Na realidade, Pré-Modernismo é um termo genérico que designa uma vasta
produção literária que abrangeria os primeiros 20 anos deste século. Aí vamos
encontrar as mais variadas tendências e estilos literários, desde os romancistas
da linha realista; passando pelos poetas parnasianos e simbolistas, que
continuavam a produzir, até os escritores que começavam a desenvolver um novo
regionalismo, além de outros mais
preocupados com uma literatura política e outros, ainda, com propostas
realmente inovadoras.
Para efeitos didáticos, é o período que se inicia em 1902 com a
publicação de dois importantes livros - Os Sertões, de Euclides da Cunha, e
Canaã, de Graça Aranha - e se estende até o ano de 1922, com a realização da
Semana de Arte Moderna.
Politicamente, vivia-se o período de estabilização do regime republicano
e a chamada "política do café-com-leite", com a hegemonia de dois
Estados da federação: São Paulo, em razão de seu poder econômico, e Minas Gerais,
por possuir o maior colégio eleitoral do país. Embora não tivesse absorvido
toda a mão-de-obra negra disponível desde a Abolição, o país recebeu nesse
período
um grande contingente de imigrantes
para trabalhar na lavoura do café e na indústria.
O
Autor
João Simões Lopes Neto nasceu e faleceu em Pelotas, respectivamente em
1865 — 1916. Além de escritor, também foi empresário. Segundo estudiosos e críticos,
ele foi o maior autor regionalista do Rio Grande do Sul, pois procurou em sua
produção literária valorizar a história do gaúcho e suas tradições. Só alcançou
a glória literária postumamente, em especial após o lançamento da edição
crítica de Contos Gauchescos e Lendas do Sul, em 1949, organizada para a
Editora Globo, por Augusto Meyer e com o decisivo apoio do editor Henrique
Bertaso e do escritor Érico Veríssimo.
Com treze anos de idade, foi ao Rio de Janeiro para estudar no famoso
Colégio Abílio. Retornando ao Rio Grande do Sul, fixou-se em sua terra natal,
Pelotas, uma cidade então rica e próspera pelas mais de cinqüenta
charqueadas que formavam a base de sua economia.

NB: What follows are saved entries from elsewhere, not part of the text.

Lemma sched_run_markers (es : list event) : markers_inv (sched_run es).
Proof.
  unfold sched_run.
  assert (H : sched_inv sched_init /\ markers_inv sched_init)
    by (split; [apply sched_inv_init | apply markers_inv_init]).
  revert H. generalize sched_init.
  induction es as [|e es IH]; intros s [Hi Hm]; [exact Hm |].
  apply IH. split; [now apply sched_step_inv | now apply sched_step_markers].
Qed.

Lemma cleanup_marked_alive (s : sched) : markers_inv s -> marked_alive (cleanup s).
Proof.
  intros Hm m t st H. cbn [cleanup active_threads running] in *.
  apply map_lookup_filter_Some in H. destruct H as [H Halive].
  cbn [fst snd] in Halive. unfold is_alive in Halive.
  destruct (running s !! t) as [m'|] eqn:Hr; [| discriminate].
  destruct (Hm _ _ _ H) as [_ Hown]. now rewrite (Hown m' Hr).
Qed.

Lemma schedule_one_marked_alive (s : sched) (o : observation) :
  sched_inv s -> markers_inv s -> marked_alive s -> marked_alive (schedule_one s o).
Proof.
  intros Hinv Hm Ha. unfold schedule_one. destruct (_ && _); [| exact Ha].
  intros m t st H. cbn [start_rebuild active_threads running] in *.
  apply lookup_insert_Some in H. destruct H as [[<- [= <- <-]] | [Hne H]].
  - apply lookup_insert_eq.
  - destruct (Hm _ _ _ H) as [Hlt _].
    rewrite lookup_insert_ne by lia. now apply (Ha m t st).
Qed.
(** * Verification of [src/binarytree.rs] and [src/stack.rs]

    Shallow embedding of the generic binary search tree [BinaryTree<T>] and of
    the linked stack [Stack<T>].  The element type of the tree is [Z]
    (any [Ord + Copy] type; [cmp] is [Z.compare]).  A method taking
    [&mut self] becomes a function returning the new [self] together with its
    result; a reachable [unwrap] of [None] is a panic, modelled by the
    [None] of the panic monad [M]. *)

From Stdlib Require Import ZArith List Lia Permutation Sorted.
Import ListNotations.
Open Scope Z_scope.

(** ** Panic monad *)

Definition M (A : Type) : Type := option A.

Definition ret {A} (x : A) : M A := Some x.

Definition bind {A B} (m : M A) (k : A -> M B) : M B :=
  match m with
  | Some x => k x
  | None => None
  end.

Notation "x <- m ;; k" := (bind m (fun x => k))
  (at level 61, m at next level, right associativity).

(** [Option::unwrap]: panics on [None]. *)
Definition unwrap {A} (o : option A) : M A :=
  match o with
  | Some x => ret x
  | None => None
  end.

Definition is_none {A} (o : option A) : bool :=
  match o with
  | None => true
  | Some _ => false
  end.

(** ** The tree *)

(** [struct BinaryTree<T> { val, left, right }] *)
Local Unset Elimination Schemes.
Inductive tree : Type :=
| Node (val : option Z) (left : option tree) (right : option tree).
Local Set Elimination Schemes.

(** Induction through the [option] children. *)
Definition on_child (P : tree -> Prop) (o : option tree) : Prop :=
  match o with None => True | Some c => P c end.

Fixpoint tree_ind (P : tree -> Prop)
    (H : forall sv l r, on_child P l -> on_child P r -> P (Node sv l r))
    (t : tree) {struct t} : P t :=
  match t with
  | Node sv l r =>
      H sv l r
        (match l as o return on_child P o with
         | None => I | Some c => tree_ind P H c end)
        (match r as o return on_child P o with
         | None => I | Some c => tree_ind P H c end)
  end.

Definition tval (t : tree) : option Z := match t with Node v _ _ => v end.
Definition tleft (t : tree) : option tree := match t with Node _ l _ => l end.
Definition tright (t : tree) : option tree := match t with Node _ _ r => r end.

(** [Result<T, T>] *)
Inductive result : Type :=
| Ok (x : Z)
| Err (x : Z).

Definition is_ok (r : result) : bool :=
  match r with Ok _ => true | Err _ => false end.

(** [BinaryTree::new] *)
Definition new : tree := Node None None None.

(** [BinaryTree::insert] *)
Fixpoint insert (t : tree) (v : Z) {struct t} : M (tree * result) :=
  match t with
  | Node sv l r =>
      if is_none sv then ret (Node (Some v) l r, Ok v) else
      x <- unwrap sv ;;
      match Z.compare v x with
      | Eq => y <- unwrap sv ;; ret (t, Err y)
      | Lt =>
          match l with
          | None => ret (Node sv (Some (Node (Some v) None None)) r, Ok v)
          | Some c =>
              p <- insert c v ;;
              let '(c', res) := p in
              match res with
              | Err e => ret (Node sv (Some c') r, Err e)
              | Ok _ => ret (Node sv (Some c') r, Ok v)
              end
          end
      | Gt =>
          match r with
          | None => ret (Node sv l (Some (Node (Some v) None None)), Ok v)
          | Some c =>
              p <- insert c v ;;
              let '(c', res) := p in
              match res with
              | Err e => ret (Node sv l (Some c'), Err e)
              | Ok _ => ret (Node sv l (Some c'), Ok v)
              end
          end
      end
  end.

(** [BinaryTree::prune]: deletes any child whose [val] is [None]. *)
Definition prune (t : tree) : tree :=
  match t with
  | Node sv l r =>
      let del_left := match l with None => false | Some c => is_none (tval c) end in
      let del_right := match r with None => false | Some c => is_none (tval c) end in
      Node sv (if del_left then None else l) (if del_right then None else r)
  end.

Arguments prune : simpl never.

(** [BinaryTree::collapse_rightmost] *)
Fixpoint collapse_rightmost (t : tree) : tree * option Z :=
  match t with
  | Node sv l r =>
      match r with
      | None => (prune (Node None l r), sv)
      | Some c =>
          let '(c', w) := collapse_rightmost c in
          (prune (Node sv l (Some c')), w)
      end
  end.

Ali, envolveu-se em uma série de
iniciativas de negócios que incluíram uma fábrica de vidros e uma destilaria. Porém, os negócios
fracassaram. Uma guerra civil no Rio Grande do Sul - a Revolução Federalista -
abalou duramente a economia local. Depois disso, construiu uma fábrica de
cigarros. (Curiosidade: a marca dos fumos e cigarros, recebeu o nome de
‗Diabo‘, o que gerou protestos de religiosos.) Sua audácia empresarial levou-o
ainda a montar uma firma para torrar e moer café, e desenvolveu uma fórmula à
base de tabaco para combater sarna e carrapatos. Ele fundou ainda uma mineradora,
para explorar prata em Santa Catarina.
Desacreditado por seus conterrâneos, faleceu aos 51 anos de idade, tendo
trabalhado até então, como redator de um jornal e morado de favor na casa de
uma cunhada.
Obras
Cancioneiro Guasca (1910); Contos Gauchescos (1912);
Lendas do Sul (1913); Casos do Romualdo (1914);
Obras
inéditas
Lopes Neto tinha em mente obras que
ainda planejava escrever. Terra Gaúcha,
embora incompleta, foi publicada pela Editora Sulina, de Porto Alegre, em
1955.Contos Gauchescos
A obra Contos Gauchescos, editada pela
primeira vez em 1912, é uma coleção de 19 contos que tem como ambientação o pampa
gaúcho. Contadas pelo envelhecido vaqueano Blau Nunes, as histórias narram
aventuras de peões e soldados. Tanto narrador quanto personagens aparecem aqui
nem heróis, nem bandidos, apenas simples gaúchos.
Através de Blau é que percebemos o presente e o passado, estruturados na
narrativa. Há o Blau moço, militar e o Blau velho, "genuíno tipo – crioulo
– rio-grandense". Os demais que protagonizam os contos narrados por Blau
são, quase sempre, iguais a ele.
As narrativas são sempre sobre o gaúcho, guerreiro, trabalhador,
rústico. Nelas a linguagem é sempre um dialeto característico do interior do
Rio Grande do Sul e existe um enorme respeito pelos elementos deste estilo de
vida: os animais, os instrumentos, a paisagem. Existe também uma grande
exaltação do espírito guerreiro do gaúcho, especialmente nas narrativas de
guerra, ambientadas na maioria das vezes na Revolução Farroupilha.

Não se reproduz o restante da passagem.